(Beginning of Exercise materials)
(* ===== verification/Client.v ===== *)
(** The [sdk.Client] interface ([sdk/sdk.go]) as the streams and the web and
    gRPC handlers use it, and its implementation by the SDK client. The
    consumers' definitions and theorems are stated for any implementation. *)
From S2P Require Import Prelude Go Utils Model Log ConfigTypes Config Status Store Sdk.
Open Scope Z_scope.

(** [sdk/sdk.go:28-43] Client, the methods that read *)
Class Client := {
  SC : Type;
  c_Eval : SC -> string -> option (gmap string value) -> EvalData;
  c_EvalAll : SC -> option (gmap string value) -> gmap string EvalData;
  c_Keys : SC -> list string;
  c_HasKey : SC -> string -> bool;
  c_GetCachedJson : SC -> EntryWithEtag;
  c_SdkKeys : SC -> string * option string;
  c_WebhookSigningKey : SC -> string;
  c_WebhookSignatureValidFor : SC -> Z;
  c_IsInValidState : SC -> bool
}.

(** the type of a flag's value: boolean, text or number *)
Definition scalar (v : value) : Prop :=
  match v with VStrings _ | VArray _ | VObject _ => False | _ => True end.

(** What the consumers may rely on. *)
Class ClientLaws (C : Client) := {
  Eval_scalar : forall c k u, scalar (d_Value (c_Eval c k u));
  EvalAll_Eval : forall c u k d, c_EvalAll c u !! k = Some d -> d = c_Eval c k u;
  HasKey_Keys : forall c k, c_HasKey c k = true <-> k ∈ c_Keys c;
  IsInValidState_entry : forall c, c_IsInValidState c = negb (en_Empty (c_GetCachedJson c))
}.

(** The SDK client together with its ready ConfigCat client. *)
Section client.
Context `{mr : MapRange, cc : ConfigCatSDK}.

#[export] Instance sdk_client : Client := {|
  SC := client * CC;
  c_Eval c key u := Eval c.1 c.2 key u;
  c_EvalAll c u := EvalAll c.1 c.2 u;
  c_Keys c := Keys c.2;
  c_HasKey c key := HasKey c.2 key;
  c_GetCachedJson c := GetCachedJson c.1;
  c_SdkKeys c := SdkKeys c.1;
  c_WebhookSigningKey c := WebhookSigningKey c.1;
  c_WebhookSignatureValidFor c := WebhookSignatureValidFor c.1;
  c_IsInValidState c := IsInValidState c.1
|}.

Lemma sdk_client_laws :
  (forall cc u, NoDup (ed_Key <$> GetAllValueDetails cc u)) ->
  (forall cc u d, d ∈ GetAllValueDetails cc u -> GetValueDetails cc u (ed_Key d) = d) ->
  (forall cc u k, scalar (ed_Value (GetValueDetails cc u k))) ->
  ClientLaws sdk_client.
Proof.
  intros Hunique Hsame Hscalar. split; simpl.
  - intros [c cc0] k u. apply Hscalar.
  - intros [c cc0] u k d. simpl. unfold EvalAll, Eval. rewrite EvalAll_fold by apply Hunique.
    destruct (list_find _ _) as [[i d']|] eqn:Hf; [|by rewrite lookup_empty].
    apply list_find_Some in Hf as (Hi & Hk & _). intros [= <-].
    rewrite <- Hk, Hsame by (by eapply list_elem_of_lookup_2). done.
  - intros [c cc0] k. apply has_key_spec.
  - done.
Qed.
End client.

(** [sdk/sdk_registrar.go:15-21] Registrar: the lookups a request handler does, on
    the registrar as it is when the request is handled *)
Record registrar `{Client} := {
  rg_GetSdkOrNil : string -> option SC;
  rg_GetSdkByKeyOrNil : string -> option SC
}.

(** [sdk/sdk.go:34-34] Refresh: the error it returns, which depends on the network *)
Class Refresher `{Client} := { c_Refresh : SC -> option string }.
(** [sdk/sdk.go:140-145] NewClient, the goroutine of the first refresh *)
Inductive first :=
| FStart        (* at the lock *)
| FRefreshing   (* in Refresh *)
| FRefreshed    (* about to close ready and to unlock *)
| FDone.

(** [sdk/sdk.go:199-206] ensureReady: where a caller is; the first one through
    [readyOnce] runs the function, the others wait for it *)
Inductive reader :=
| RCalling      (* at readyOnce.Do *)
| RSelect       (* at the select *)
| RThrough.     (* has returned *)

(** [sdk/sdk.go:167-184] poll *)
Inductive poller := PWaiting | PRefreshing | PReturned.

(** [sdk/sdk.go:282-292] Close *)
Inductive closer :=
| CNone         (* not called *)
| CClosing      (* before ctxCancel *)
| CCancelled    (* at the lock *)
| CLocked       (* about to close the ConfigCat client and to unlock *)
| CDone.

Inductive once := OnceNew | OnceRunning (id : nat) | OnceDone.
Inductive holder := HFirst | HCloser.

#[export] Instance first_eq_dec : EqDecision first.
Proof. solve_decision. Defined.
#[export] Instance reader_eq_dec : EqDecision reader.
Proof. solve_decision. Defined.
#[export] Instance poller_eq_dec : EqDecision poller.
Proof. solve_decision. Defined.
#[export] Instance closer_eq_dec : EqDecision closer.
Proof. solve_decision. Defined.
#[export] Instance once_eq_dec : EqDecision once.
Proof. solve_decision. Defined.

(** [sdk/sdk.go:57-70] client: [k_ready], [k_cancelled]: the channel [ready] is
    closed, the context is cancelled; [k_closed]: the ConfigCat client is closed *)
Record clients := {
  k_mu : option holder;
  k_ready : bool;
  k_cancelled : bool;
  k_once : once;
  k_closed : bool;
  k_first : first;
  k_poller : poller;
  k_closer : closer;
  k_readers : gmap nat reader
}.

(** [sdk/sdk.go:72-154] NewClient, the goroutines it starts *)
Definition started : clients :=
  {| k_mu := None; k_ready := false; k_cancelled := false; k_once := OnceNew; k_closed := false;
     k_first := FStart; k_poller := PWaiting; k_closer := CNone; k_readers := ∅ |}.

Inductive label :=
| Call (id : nat)     (* an evaluation begins *)
| Enter (id : nat)    (* it is the first one at readyOnce *)
| Wake (id : nat)     (* it leaves the select *)
| Follow (id : nat)   (* it finds readyOnce done *)
| FirstLock | FirstReturns | FirstReady
| Tick | PollReturns | PollStops
| CallClose | Cancel | CloseLock | CloseReturns.

Definition set_first (mu : option holder) ready f (k : clients) : clients :=
  {| k_mu := mu; k_ready := ready; k_cancelled := k_cancelled k; k_once := k_once k; k_closed := k_closed k;
     k_first := f; k_poller := k_poller k; k_closer := k_closer k; k_readers := k_readers k |}.
Definition set_poller p (k : clients) : clients :=
  {| k_mu := k_mu k; k_ready := k_ready k; k_cancelled := k_cancelled k; k_once := k_once k; k_closed := k_closed k;
     k_first := k_first k; k_poller := p; k_closer := k_closer k; k_readers := k_readers k |}.
Definition set_closer (mu : option holder) cancelled closed c (k : clients) : clients :=
  {| k_mu := mu; k_ready := k_ready k; k_cancelled := cancelled; k_once := k_once k; k_closed := closed;
     k_first := k_first k; k_poller := k_poller k; k_closer := c; k_readers := k_readers k |}.
Definition set_reader o id r (k : clients) : clients :=
  {| k_mu := k_mu k; k_ready := k_ready k; k_cancelled := k_cancelled k; k_once := o; k_closed := k_closed k;
     k_first := k_first k; k_poller := k_poller k; k_closer := k_closer k; k_readers := <[id := r]> (k_readers k) |}.

(** [sdk/sdk.go:199-206] ensureReady, the steps of a caller *)
Definition reader_step (l : label) (k : clients) : option clients :=
  match l with
  | Call id => guard (k_readers k !! id = None);; Some (set_reader (k_once k) id RCalling k)
  | Enter id => guard (k_readers k !! id = Some RCalling);; guard (k_once k = OnceNew);;
                Some (set_reader (OnceRunning id) id RSelect k)
  | Wake id => guard (k_readers k !! id = Some RSelect);; guard (k_ready k || k_cancelled k = true);;
               Some (set_reader OnceDone id RThrough k)
  | Follow id => guard (k_readers k !! id = Some RCalling);; guard (k_once k = OnceDone);;
                 Some (set_reader OnceDone id RThrough k)
  | _ => None
  end.

(** [sdk/sdk.go:140-145] NewClient, the steps of the first refresh *)
Definition first_step (l : label) (k : clients) : option clients :=
  match l with
  | FirstLock => guard (k_first k = FStart);; guard (k_mu k = None);;
                 Some (set_first (Some HFirst) (k_ready k) FRefreshing k)
  | FirstReturns => guard (k_first k = FRefreshing);; Some (set_first (k_mu k) (k_ready k) FRefreshed k)
  | FirstReady => guard (k_first k = FRefreshed);; Some (set_first None true FDone k)
  | _ => None
  end.

(** [sdk/sdk.go:167-184] poll, its steps: its refreshes do not take the mutex *)
Definition poller_step (l : label) (k : clients) : option clients :=
  match l with
  | Tick => guard (k_poller k = PWaiting);; Some (set_poller PRefreshing k)
  | PollReturns => guard (k_poller k = PRefreshing);; Some (set_poller PWaiting k)
  | PollStops => guard (k_poller k = PWaiting);; guard (k_cancelled k = true);; Some (set_poller PReturned k)
  | _ => None
  end.

(** [sdk/sdk.go:282-292] Close, its steps; the notifier and the publisher are
    closed first *)
Definition closer_step (l : label) (k : clients) : option clients :=
  match l with
  | CallClose => guard (k_closer k = CNone);; Some (set_closer (k_mu k) (k_cancelled k) (k_closed k) CClosing k)
  | Cancel => guard (k_closer k = CClosing);; Some (set_closer (k_mu k) true (k_closed k) CCancelled k)
  | CloseLock => guard (k_closer k = CCancelled);; guard (k_mu k = None);;
                 Some (set_closer (Some HCloser) (k_cancelled k) (k_closed k) CLocked k)
  | CloseReturns => guard (k_closer k = CLocked);; Some (set_closer None (k_cancelled k) true CDone k)
  | _ => None
  end.

(** [sdk/sdk.go:140-151] NewClient: a step of one of the goroutines it starts or
    of a caller *)
Definition step (l : label) (k : clients) : option clients :=
  match l with
  | Call _ | Enter _ | Wake _ | Follow _ => reader_step l k
  | FirstLock | FirstReturns | FirstReady => first_step l k
  | Tick | PollReturns | PollStops => poller_step l k
  | CallClose | Cancel | CloseLock | CloseReturns => closer_step l k
  end.

(** ** The invariant *)

(** who is inside [readyOnce] *)
Definition readers_ok (open : bool) (o : once) (readers : gmap nat reader) : Prop :=
  match o with
  | OnceNew => forall id r, readers !! id = Some r -> r = RCalling
  | OnceRunning h => readers !! h = Some RSelect /\
      forall id r, readers !! id = Some r -> id <> h -> r = RCalling
  | OnceDone => open = true /\ forall id, readers !! id <> Some RSelect
  end.

(** who holds the mutex, and what the channels and flags say, by where the
    goroutines are *)
Definition holder_of (f : first) (c : closer) : option holder :=
  match f, c with
  | (FRefreshing | FRefreshed), _ => Some HFirst
  | _, CLocked => Some HCloser
  | _, _ => None
  end.
Definition exclusive (f : first) (c : closer) : bool :=
  match f, c with (FRefreshing | FRefreshed), CLocked => false | _, _ => true end.
Definition cancelled_at (c : closer) : bool := match c with CNone | CClosing => false | _ => true end.

Record Inv (k : clients) : Prop := {
  i_once : readers_ok (k_ready k || k_cancelled k) (k_once k) (k_readers k);
  i_mu : k_mu k = holder_of (k_first k) (k_closer k);
  i_exclusive : exclusive (k_first k) (k_closer k) = true;
  i_ready : k_ready k = bool_decide (k_first k = FDone);
  i_cancelled : k_cancelled k = cancelled_at (k_closer k);
  i_closed : k_closed k = bool_decide (k_closer k = CDone)
}.

Lemma Inv_started : Inv started.
Proof. by split. Qed.

Lemma readers_ok_mono open open' o readers :
  readers_ok open o readers -> (open = true -> open' = true) -> readers_ok open' o readers.
Proof. destruct o; simpl; try done. intros [-> ?]; auto. Qed.

(** the fields by the places of the goroutines *)
Ltac by_places :=
  match goal with k : clients |- _ =>
    let f := fresh "f" in let c := fresh "c" in
    destruct k as [? ? ? ? ? f ? c ?]; simpl in *; destruct f, c; simplify_eq/=; done
  end.

Lemma Inv_first l k k' : first_step l k = Some k' -> Inv k -> Inv k'.
Proof.
  intros Hstep Hinv. destruct l; try done; simpl in Hstep; simplify_option_eq.
  all: destruct Hinv as [Ho Hm He Hr Hc Hx]; split; simpl; try done; try by by_places.
  by eapply readers_ok_mono.
Qed.

Lemma Inv_poller l k k' : poller_step l k = Some k' -> Inv k -> Inv k'.
Proof.
  intros Hstep Hinv. destruct l; try done; simpl in Hstep; simplify_option_eq.
  all: destruct Hinv; split; done.
Qed.
(* ===== verification/Manual.v ===== *)
(** [sdk/sdk_registrar.go], [sdk/user_agent.go]: the registrar of a fixed
    configuration, the transport its clients share, and the interface that both
    registrars offer to the request handlers. *)
From S2P Require Import Prelude Go Utils Model Log ConfigTypes Config Status Store Sdk Registrar Client.
From S2P Require Import Http.
Open Scope Z_scope.

(** ** The transport *)

(** The settings of the HTTP transport that are not the default: the proxy. *)
Record transport := { tp_Proxy : option string }.

(** [sdk/user_agent.go:13-20] userAgentInterceptor, OverrideUserAgent *)
Record userAgentInterceptor := { ua_RoundTripper : transport; ua_userAgent : string }.
Definition OverrideUserAgent (proxyVersion : string) (t : transport) : userAgentInterceptor :=
  {| ua_RoundTripper := t; ua_userAgent := "ConfigCat-Proxy/" +:+ proxyVersion |}.

(** [sdk/user_agent.go:7-9] configCatUserAgentHeader *)
Definition configCatUserAgentHeader : string := "X-ConfigCat-UserAgent".

(** [sdk/user_agent.go:22-28] RoundTrip: the headers of the request it passes on *)
Definition user_agent_RoundTrip (i : userAgentInterceptor) (h : Header.t) : Header.t :=
  let h := if bool_decide (Header.Get h configCatUserAgentHeader <> "")
           then Header.Set_ configCatUserAgentHeader (ua_userAgent i) h else h in
  Header.Set_ "User-Agent" (ua_userAgent i) h.

(** [sdk/sdk_registrar.go:81-93] buildTransport; [url_Parse] is [url.Parse] of
    [net/url], with the URL it stands for as its text *)
Definition buildTransport (url_Parse : string -> go string) (proxyVersion : string) (proxyConf : HttpProxyConfig) :
    userAgentInterceptor :=
  let t := {| tp_Proxy := None |} in
  OverrideUserAgent proxyVersion
    (if bool_decide (hp_Url proxyConf <> "") then
       match url_Parse (hp_Url proxyConf) with
       | Ret proxyUrl => {| tp_Proxy := Some proxyUrl |}
       | _ => t
       end
     else t).

(** ** The registrar of a fixed configuration *)
Section manual.
Context `{xxh : XXHash, cf : ConfigCatFormat, os : OS, mr : MapRange, xc : ExternalCache, pj : ProfileJSON}.
Context (conf : Config) (log : logger).

(** [sdk/sdk_registrar.go:23-26] manualRegistrar; both maps hold locations of
    the heap of clients *)
Record manualRegistrar := {
  mn_sdkClients : gmap string nat;
  mn_sdkClientsBySdkKey : gmap string nat;
  mn_heap : list client;
  mn_statusReporter : reporter
}.
#[export] Instance Connection_eq_dec : EqDecision Connection.
Proof. solve_decision. Defined.

(** What a connection receives. *)
Inductive message :=
| MSingle (p : option ResponsePayload)
| MAll (ps : gmap string ResponsePayload).

(** [stream/channel.go:18-33] singleFlagChannel, allFlagsChannel: the last
    payload, the connections and the user of the [connectionHolder] *)
Inductive payload :=
| PSingle (lastPayload : option ResponsePayload)
| PAll (lastPayload : gmap string ResponsePayload).
Record channel := {
  ch_payload : payload;
  ch_connections : list Connection;
  ch_user : option (gmap string value)
}.

(** [stream/stream.go:24-28] connEstablished *)
Record connEstablished := { es_conn : Connection; es_user : option (gmap string value); es_key : string }.

(** [stream/stream.go:30-33] connClosed *)
Record connClosed := { cd_conn : Connection; cd_key : string }.

Section stream.
Context `{mr : MapRange, ft : FloatText, C : Client}.

Definition payloads (values : gmap string EvalData) : gmap string ResponsePayload :=
  fold_left (fun final '(key, val) => <[key := PayloadFromEvalData val]> final) (range values) ∅.

(** [stream/channel.go:35-49] createChannel *)
Definition createChannel (established : connEstablished) (sdkClient : SC) : channel :=
  {| ch_payload :=
       if bool_decide (es_key established = AllFlagsDiscriminator)
       then PAll (payloads (c_EvalAll sdkClient (es_user established)))
       else PSingle (Some (PayloadFromEvalData (c_Eval sdkClient (es_key established) (es_user established))));
     ch_connections := []; ch_user := es_user established |}.

(** [stream/channel.go:51-57] LastPayload *)
Definition LastPayload (ch : channel) : message :=
  match ch_payload ch with PSingle p => MSingle p | PAll ps => MAll ps end.

(** a message to every connection of a channel, in order *)
Definition send_all (ch : channel) (m : message) : list (nat * message) :=
  (fun conn => (cn_id conn, m)) <$> ch_connections ch.

Definition set_payload (p : payload) (ch : channel) : channel :=
  {| ch_payload := p; ch_connections := ch_connections ch; ch_user := ch_user ch |}.

(** [sf.lastPayload == nil || val.Value != sf.lastPayload.Value]; the comparison
    of two values of one uncomparable type panics *)
Definition value_changed (val : EvalData) (last : option ResponsePayload) : go bool :=
  match last with
  | None => Ret true
  | Some p => match iface_eqb (d_Value val) (r_Value p) with
              | Some b => Ret (negb b)
              | None => Panic
              end
  end.

(** [stream/channel.go:59-95] Notify: the channel afterwards and what it sends *)
Definition Notify (sdkClient : SC) (key : string) (ch : channel) : go (channel * list (nat * message)) :=
  match ch_payload ch with
  | PSingle last =>
      let val := c_Eval sdkClient key (ch_user ch) in
      match d_Error val with
      | Some _ => Ret (ch, [])
      | None =>
          chg <-? value_changed val last;
          if chg : bool then
            let payload := Some (PayloadFromEvalData val) in
            Ret (set_payload (PSingle payload) ch, send_all ch (MSingle payload))
          else Ret (ch, [])
      end
  | PAll _ =>
      let values := c_EvalAll sdkClient (ch_user ch) in
      if Nat.eqb (size values) 0 then Ret (ch, [])
      else
        let final := payloads values in
        Ret (set_payload (PAll final) ch,
             if negb (Nat.eqb (size final) 0) then send_all ch (MAll final) else [])
  end.

(** [stream/channel.go:97-99] AddConnection *)
Definition AddConnection (conn : Connection) (ch : channel) : channel :=
  {| ch_payload := ch_payload ch; ch_connections := ch_connections ch ++ [conn]; ch_user := ch_user ch |}.

(** [stream/channel.go:101-113] RemoveConnection, the search and the removal *)
Fixpoint remove_first (conn : Connection) (l : list Connection) : list Connection :=
  match l with
  | [] => []
  | c :: l => if decide (c = conn) then l else c :: remove_first conn l
  end.
Definition RemoveConnection (conn : Connection) (ch : channel) : channel :=
  {| ch_payload := ch_payload ch; ch_connections := remove_first conn (ch_connections ch);
     ch_user := ch_user ch |}.

(** [stream/channel.go:115-117] IsEmpty *)
Definition IsEmpty (ch : channel) : bool := Nat.eqb (length (ch_connections ch)) 0.

(** [stream/stream.go:35-48] stream; [sm_sent] logs the sends to connections *)
Record stream := {
  sm_sdkClient : SC;
  sm_channels : gmap string (gmap Z channel);
  sm_connCount : Z;
  sm_sent : list (nat * message)
}.

(** [stream/stream.go:50-68] NewStream *)
Definition NewStream (sdkClient : SC) : stream :=
  {| sm_sdkClient := sdkClient; sm_channels := ∅; sm_connCount := 0; sm_sent := [] |}.

Definition set_channels m (s : stream) :=
  {| sm_sdkClient := sm_sdkClient s; sm_channels := m; sm_connCount := sm_connCount s; sm_sent := sm_sent s |}.
Definition add_sent l (s : stream) :=
  {| sm_sdkClient := sm_sdkClient s; sm_channels := sm_channels s; sm_connCount := sm_connCount s;
     sm_sent := sm_sent s ++ l |}.
Definition add_count d (s : stream) :=
  {| sm_sdkClient := sm_sdkClient s; sm_channels := sm_channels s; sm_connCount := i64 (sm_connCount s + d);
     sm_sent := sm_sent s |}.

(** [stream/stream.go:106-111] CreateConnection, the discriminator; [h] is the
    digest under the stream's seed *)
Definition connection_discriminator (h : string -> Z) (user : option (gmap string value)) : Z :=
  match user with Some _ => Discriminator h user | None => 0 end.

(** [stream/stream.go:106-119] CreateConnection, the connection and the event it
    hands to the goroutine; [id] is the new pointer *)
Definition CreateConnection (h : string -> Z) (id : nat) (key : string) (user : option (gmap string value)) :
    connEstablished :=
  {| es_conn := {| cn_id := id; cn_discriminator := connection_discriminator h user |};
     es_user := user; es_key := key |}.

(** [stream/stream.go:151-166] addConnection *)
Definition addConnection (established : connEstablished) (s : stream) : stream :=
  let d := cn_discriminator (es_conn established) in
  let bucket := match sm_channels s !! es_key established with
                | Some bucket => bucket
                | None => {[d := createChannel established (sm_sdkClient s)]}
                end in
  let ch := match bucket !! d with
            | Some ch => ch
            | None => createChannel established (sm_sdkClient s)
            end in
  let ch := AddConnection (es_conn established) ch in
  add_sent [(cn_id (es_conn established), LastPayload ch)]
    (set_channels (<[es_key established := <[d := ch]> bucket]> (sm_channels s)) s).

(** [stream/stream.go:168-184] removeConnection *)
Definition removeConnection (closed : connClosed) (s : stream) : stream :=
  let d := cn_discriminator (cd_conn closed) in
  match sm_channels s !! cd_key closed with
  | None => s
  | Some bucket =>
      match bucket !! d with
      | None => s
      | Some ch =>
          let ch := RemoveConnection (cd_conn closed) ch in
          let bucket := if IsEmpty ch then delete d bucket else <[d := ch]> bucket in
          set_channels (if Nat.eqb (size bucket) 0 then delete (cd_key closed) (sm_channels s)
                        else <[cd_key closed := bucket]> (sm_channels s)) s
      end
  end.

(** [stream/stream.go:190-194] notifyConnections, one channel; the channel is
    updated in place *)
Definition notify_channel (key : string) (st : gmap Z channel * list (nat * message)) (e : Z * channel)
    (sdkClient : SC) : go (gmap Z channel * list (nat * message)) :=
  let '(bucket, sent) := st in
  r <-? Notify sdkClient key e.2;
  Ret (<[e.1 := r.1]> bucket, sent ++ r.2).

(** [stream/stream.go:189-195] notifyConnections, one bucket *)
Definition notify_bucket (sdkClient : SC) (s : stream) (kb : string * gmap Z channel) : go stream :=
  r <-? go_fold (fun st e => notify_channel kb.1 st e sdkClient) (kb.2, []) (range kb.2);
  Ret (add_sent r.2 (set_channels (<[kb.1 := r.1]> (sm_channels s)) s)).

(** [stream/stream.go:186-199] notifyConnections *)
Definition notifyConnections (s : stream) : go stream :=
  go_fold (notify_bucket (sm_sdkClient s)) s (range (sm_channels s)).

(** [stream/stream.go:130-139] ResetSdk, the swap of the client *)
Definition ResetSdk (client : SC) (s : stream) : stream :=
  {| sm_sdkClient := client; sm_channels := sm_channels s; sm_connCount := sm_connCount s; sm_sent := sm_sent s |}.
(** [web/mware/auth.go:11-33] BasicAuth *)
Definition BasicAuth (user pass : string) next : handler E := fun r =>
  match request_BasicAuth r with
  | None => Error "Unauthorized" Status.Unauthorized
  | Some (username, password) =>
      let userMatch := bool_decide (Sum256 username = Sum256 user) in
      let passMatch := bool_decide (Sum256 password = Sum256 pass) in
      if negb userMatch || negb passMatch then Error "Unauthorized" Status.Unauthorized
      else next r
  end.

(** [web/mware/auth.go:37-44] HeaderAuth, its loop *)
Fixpoint check_headers (authHeaders : list (string * string)) next (r : request) : list (op E) :=
  match authHeaders with
  | [] => next r
  | (k, v) :: authHeaders =>
      if negb (bool_decide (header_of r k = v)) then Error "Unauthorized" Status.Unauthorized
      else check_headers authHeaders next r
  end.

(** [web/mware/auth.go:35-47] HeaderAuth *)
Definition HeaderAuth `{MapRange} (authHeaders : gmap string string) next : handler E := fun r =>
  check_headers (range authHeaders) next r.

(** ** Compression *)

(** [web/mware/compress.go:17-22] gzipWriter: what was written to its gzip writer *)
Record gzipWriter := { gz_written : list gzip_call; gz_headersDone : bool }.

(** [web/mware/compress.go:42-46] WriteHeader *)
Definition gz_WriteHeader (code : Z) (w : gzipWriter) : gzipWriter * list (op E) :=
  ({| gz_written := gz_written w; gz_headersDone := true |}, [DelHeader "Content-Length"; WriteHeader code]).

(** [web/mware/compress.go:48-53] Write *)
Definition gz_Write (b : string) (w : gzipWriter) : gzipWriter * list (op E) :=
  let '(w, ops) := if gz_headersDone w then (w, []) else gz_WriteHeader Status.OK w in
  ({| gz_written := gz_written w ++ [GWrite b]; gz_headersDone := gz_headersDone w |}, ops).

(** [web/mware/compress.go:55-60] Flush; the compressed bytes are accounted to [Close] *)
Definition gz_Flush (w : gzipWriter) : gzipWriter * list (op E) :=
  ({| gz_written := gz_written w ++ [GFlush]; gz_headersDone := gz_headersDone w |}, [Flush]).

(** [web/mware/compress.go:62-65] Close *)
Definition gz_Close `{Gzip} (w : gzipWriter) : list (op E) := [Write (gzip (gz_written w))].

(** the operations of the wrapped handler, on the wrapping writer *)
Definition gz_op (w : gzipWriter) (o : op E) : gzipWriter * list (op E) :=
  match o with
  | WriteHeader code => gz_WriteHeader code w
  | Write b => gz_Write b w
  | Flush => gz_Flush w
  | _ => (w, [o])
  end.
Fixpoint gz_run `{Gzip} (w : gzipWriter) (ops : list (op E)) : list (op E) :=
  match ops with
  | [] => gz_Close w
  | o :: ops => let '(w, out) := gz_op w o in out ++ gz_run w ops
  end.

(** [web/mware/compress.go:24-40] GZip *)
Definition GZip `{Gzip} next : handler E := fun r =>
  if Str.Contains (header_of r "Accept-Encoding") "gzip" then
    [SetHeader "Content-Encoding" "gzip"; SetHeader "Vary" "Accept-Encoding"]
    ++ gz_run {| gz_written := []; gz_headersDone := false |} (next r)
  else next r.

(** ** CORS *)

(** [web/mware/cors.go:12-18] defaultAllowedHeaders *)
Definition defaultAllowedHeaders : list string :=
  ["Cache-Control"; "Content-Type"; "Content-Length"; "Accept-Encoding"; "If-None-Match"].

(** [web/mware/cors.go:20-25] defaultExposedHeaders *)
Definition defaultExposedHeaders : list string := ["Content-Length"; "ETag"; "Date"; "Content-Encoding"].

(** [web/mware/cors.go:27-27] defaultAllowedOrigin *)
Definition defaultAllowedOrigin : string := "*".

(** [web/mware/cors.go:95-99] determineOrigin, the loop over the patterns *)
Fixpoint any_regex `{RegexpEngine} (regexes : list Regexp) (requestOrigin : string) : bool :=
  match regexes with
  | [] => false
  | regex :: regexes => if regexp_match regex requestOrigin then true else any_regex regexes requestOrigin
  end.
(End of Exercise materials)
Instructions to follow => Find and copy each line above that includes the string "final".

Exercise output =>
  fold_left (fun final '(key, val) => <[key := PayloadFromEvalData val]> final) (range values) ∅.
        let final := payloads values in
        Ret (set_payload (PAll final) ch,
             if negb (Nat.eqb (size final) 0) then send_all ch (MAll final) else [])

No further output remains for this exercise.